EXERCISE GOAL
Copying exactly, give the lines in the material below from the one with "(cellScore (contributionGrid s'))" to the one with "- intros i p Hi.", ends included, and nothing besides.
===== INFORMATION
(** C2: after any sequence of operations the score on screen is the sum,
    over the placed pieces, of the sum over the piece's 4 cells of the
    cell's level on the current grid times 100. *)
Theorem potentialScore_is_sum_of_cell_scores (ops : list Op) :
  let s := run initialState ops in
  potentialScore (placedTetrominos s)
  = sumZ (map (fun p =>
                 sumZ (map (fun c =>
                              levelAt (contributionGrid s) (fst c) (snd c)
                              * 100)
                         (p_absolutePositions p)))
            (placedTetrominos s))
  ∧ Forall (fun p => length (p_absolutePositions p) = 4%nat)
      (placedTetrominos s).
Proof.
  intros s.
  pose proof (run_consistent ops _ initialState_consistent) as Hs.
  fold s in Hs. unfold consistent in Hs. split.
  - rewrite potentialScore_sum.
    induction Hs as [|p pieces Hp _ IH]; simpl; [done|].
    rewrite IH. f_equal.
    by destruct (piece_ok_score _ _ Hp) as (_ & -> & _).
  - eapply Forall_impl; [exact Hs|]. intros p Hp.
    destruct (piece_ok_score _ _ Hp) as (-> & _).
    apply length_absolutePositionsOf.
Qed.

(** ** Grid refresh *)

Lemma refreshTetrominos_lookup (loading : bool) (grid : Grid)
    (prev : list Tetromino) (i : nat) (p : Tetromino) :
  prev !! i = Some p →
  ∃ p', refreshTetrominos loading grid prev !! i = Some p'
        ∧ p_id p' = p_id p ∧ p_type p' = p_type p
        ∧ p_x p' = p_x p ∧ p_y p' = p_y p ∧ p_rotation p' = p_rotation p.
Proof.
  intros Hi. rewrite refreshTetrominos_eq. destruct (_ && _ && _).
  - exists (pieceAt grid (p_id p) (p_type p) (p_x p) (p_y p) (p_rotation p)).
    split; [|by split_and!].
    change (map ?f prev) with (f <$> prev).
    by rewrite list_lookup_fmap, Hi.
  - by exists p.
Qed.

Lemma length_refreshTetrominos (loading : bool) (grid : Grid)
    (prev : list Tetromino) :
  length (refreshTetrominos loading grid prev) = length prev.
Proof.
  rewrite refreshTetrominos_eq. destruct (_ && _ && _); [|done].
  apply length_map.
Qed.

(** C9: a grid refresh, in any state the component can reach, keeps the
    number and order of the pieces and, for each piece, its id, type,
    anchor, rotation and absolute cells; the per-cell details and the
    score of the piece afterwards are those of its cells on the new
    grid. *)
Theorem refresh_keeps_positions (ops : list Op) (data : list Contribution) :
  let s := run initialState ops in
  let s' := step s (Refresh data) in
  (data ≠ [] → contributionGrid s' = transformContributionsToGrid data)
  ∧ length (placedTetrominos s') = length (placedTetrominos s)
  ∧ ∀ (i : nat) (p : Tetromino),
      placedTetrominos s !! i = Some p →
      ∃ p', placedTetrominos s' !! i = Some p'
            ∧ p_id p' = p_id p ∧ p_type p' = p_type p
            ∧ p_x p' = p_x p ∧ p_y p' = p_y p
            ∧ p_rotation p' = p_rotation p
            ∧ p_absolutePositions p' = p_absolutePositions p
            ∧ p_blockDetails p'
              = map (blockAt (contributionGrid s')) (p_absolutePositions p)
            ∧ p_scorePotential p'
              = sumZ (map (cellScore (contributionGrid s'))
                        (p_absolutePositions p)).
Proof.
  intros s s'.
  pose proof (run_consistent ops _ initialState_consistent) as Hs.
  fold s in Hs.
  pose proof (step_consistent s (Refresh data) Hs) as Hs'. fold s' in Hs'.
  unfold consistent in Hs, Hs'. rewrite Forall_forall in Hs, Hs'.
  split_and!.
  - by destruct data.
  - apply length_refreshTetrominos.
  - intros i p Hi.
    destruct (refreshTetrominos_lookup false (contributionGrid s') _ _ _ Hi)
      as (p' & Hi' & Hid & Hty & Hx & Hy & Hrot).
    exists p'. split; [exact Hi'|]. split_and!; try done.
    all: destruct (piece_ok_score _ _ (Hs' p' (list_elem_of_lookup_2 _ _ _ Hi')))
      as (Ha' & Hsc' & Hb').
    all: destruct (piece_ok_score _ _ (Hs p (list_elem_of_lookup_2 _ _ _ Hi)))
      as (Ha & _ & _).
    all: assert (p_absolutePositions p' = p_absolutePositions p) as Habs
      by (rewrite Ha', Ha; congruence).
    + done.
    + by rewrite <- Habs.
    + by rewrite <- Habs.
Qed.

(** ** Ids and occupancy *)

Lemma NoDup_ids_inj (pieces : list Tetromino) (p q : Tetromino) :
  NoDup (map p_id pieces) → p ∈ pieces → q ∈ pieces →
  p_id p = p_id q → p = q.
Proof.
  intros Hnd [i Hi]%list_elem_of_lookup_1 [j Hj]%list_elem_of_lookup_1 Hid.
  assert (i = j) as ->; [|congruence].
  apply (NoDup_lookup _ i j (p_id p) Hnd).
  - change (map p_id pieces) with (p_id <$> pieces).
    by rewrite list_lookup_fmap, Hi.
  - change (map p_id pieces) with (p_id <$> pieces).
    by rewrite list_lookup_fmap, Hj, Hid.
Qed.

(** Replacing the pieces that carry [id] by a piece that overlaps no
    other piece keeps ids distinct and pieces apart. *)
Lemma replace_by_id (prev : list Tetromino) (id : Z) (np : Tetromino) :
  NoDup (map p_id prev) → separated prev →
  p_id np = id ∨ p_id np ∉ map p_id prev →
  ¬ overlapsOther (p_absolutePositions np) (Some id) prev →
  NoDup (map p_id (map (fun p => if p_id p =? id then np else p) prev))
  ∧ separated (map (fun p => if p_id p =? id then np else p) prev).
Proof.
  intros Hnd Hsep Hnew Hfree.
  assert (∀ q, q ∈ prev → p_id q ≠ id →
               ∀ c, c ∈ p_absolutePositions np →
                    c ∉ p_absolutePositions q) as Hapart.
  { intros q Hq Hne c Hc Hc'. apply Hfree. exists q, c. split_and!; try done.
    simpl. by apply Z.eqb_neq. }
  assert (∀ q, q ∈ prev → p_id q ≠ id → p_id np ≠ p_id q) as Hnpid.
  { intros q Hq Hne Heq. destruct Hnew as [Hnew|Hnew]; [congruence|].
    apply Hnew. rewrite Heq. apply list_elem_of_fmap. by exists q. }
  split.
  - rewrite map_map. apply NoDup_fmap_2_strong; [|by eapply NoDup_fmap_1].
    intros p q Hp Hq.
    destruct (Z.eqb_spec (p_id p) id) as [Hpi|Hpi],
             (Z.eqb_spec (p_id q) id) as [Hqi|Hqi]; intros Heq.
    + apply (NoDup_ids_inj prev); congruence.
    + by destruct (Hnpid q Hq Hqi).
    + by destruct (Hnpid p Hp Hpi).
    + by apply (NoDup_ids_inj prev).
  - intros p' q' [p [-> Hp]]%list_elem_of_fmap [q [-> Hq]]%list_elem_of_fmap.
    destruct (Z.eqb_spec (p_id p) id) as [Hpi|Hpi],
             (Z.eqb_spec (p_id q) id) as [Hqi|Hqi]; intros Hne c Hc.
    + done.
    + by apply Hapart.
    + intros Hc'. by apply (Hapart p Hp Hpi c).
    + by apply (Hsep p q).
Qed.

Lemma insert_as_replace (prev : list Tetromino) (i : nat) (t np : Tetromino) :
  NoDup (map p_id prev) → prev !! i = Some t →
  <[i := np]> prev
  = map (fun p => if p_id p =? p_id t then np else p) prev.
Proof.
  intros Hnd Hi. apply list_eq. intros j.
  change (map ?f prev) with (f <$> prev). rewrite list_lookup_fmap.
  destruct (decide (i = j)) as [<-|Hij].
  - rewrite list_lookup_insert_eq by by eapply lookup_lt_Some.
    rewrite Hi. simpl. by rewrite Z.eqb_refl.
  - rewrite list_lookup_insert_ne by done.
    destruct (prev !! j) as [q|] eqn:Hj; [|done]. simpl.
    destruct (Z.eqb_spec (p_id q) (p_id t)) as [Heq|]; [|done].
    destruct Hij.
    assert (q = t) as -> by (eapply (NoDup_ids_inj prev);
                             eauto using list_elem_of_lookup_2).
    apply (NoDup_lookup _ i j (p_id t) Hnd);
      change (map p_id prev) with (p_id <$> prev);
      rewrite list_lookup_fmap; by (rewrite Hi || rewrite Hj).
Qed.

Lemma dropNew_cases grid prev type x y now :
  dropNew grid prev type x y now = prev
  ∨ ∃ np, dropNew grid prev type x y now = prev ++ [np]
          ∧ p_id np = now
          ∧ ¬ overlapsOther (p_absolutePositions np) None prev.
Proof.
  unfold dropNew. rewrite handlePlacement_eq. cbv zeta.
  destruct (checkCollision _ _ _) eqn:E; [by left|right].
  apply checkCollision_false in E as [_ Hfree]. eauto.
Qed.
==========
REPLY
              = sumZ (map (cellScore (contributionGrid s'))
                        (p_absolutePositions p)).
Proof.
  intros s s'.
  pose proof (run_consistent ops _ initialState_consistent) as Hs.
  fold s in Hs.
  pose proof (step_consistent s (Refresh data) Hs) as Hs'. fold s' in Hs'.
  unfold consistent in Hs, Hs'. rewrite Forall_forall in Hs, Hs'.
  split_and!.
  - by destruct data.
  - apply length_refreshTetrominos.
  - intros i p Hi.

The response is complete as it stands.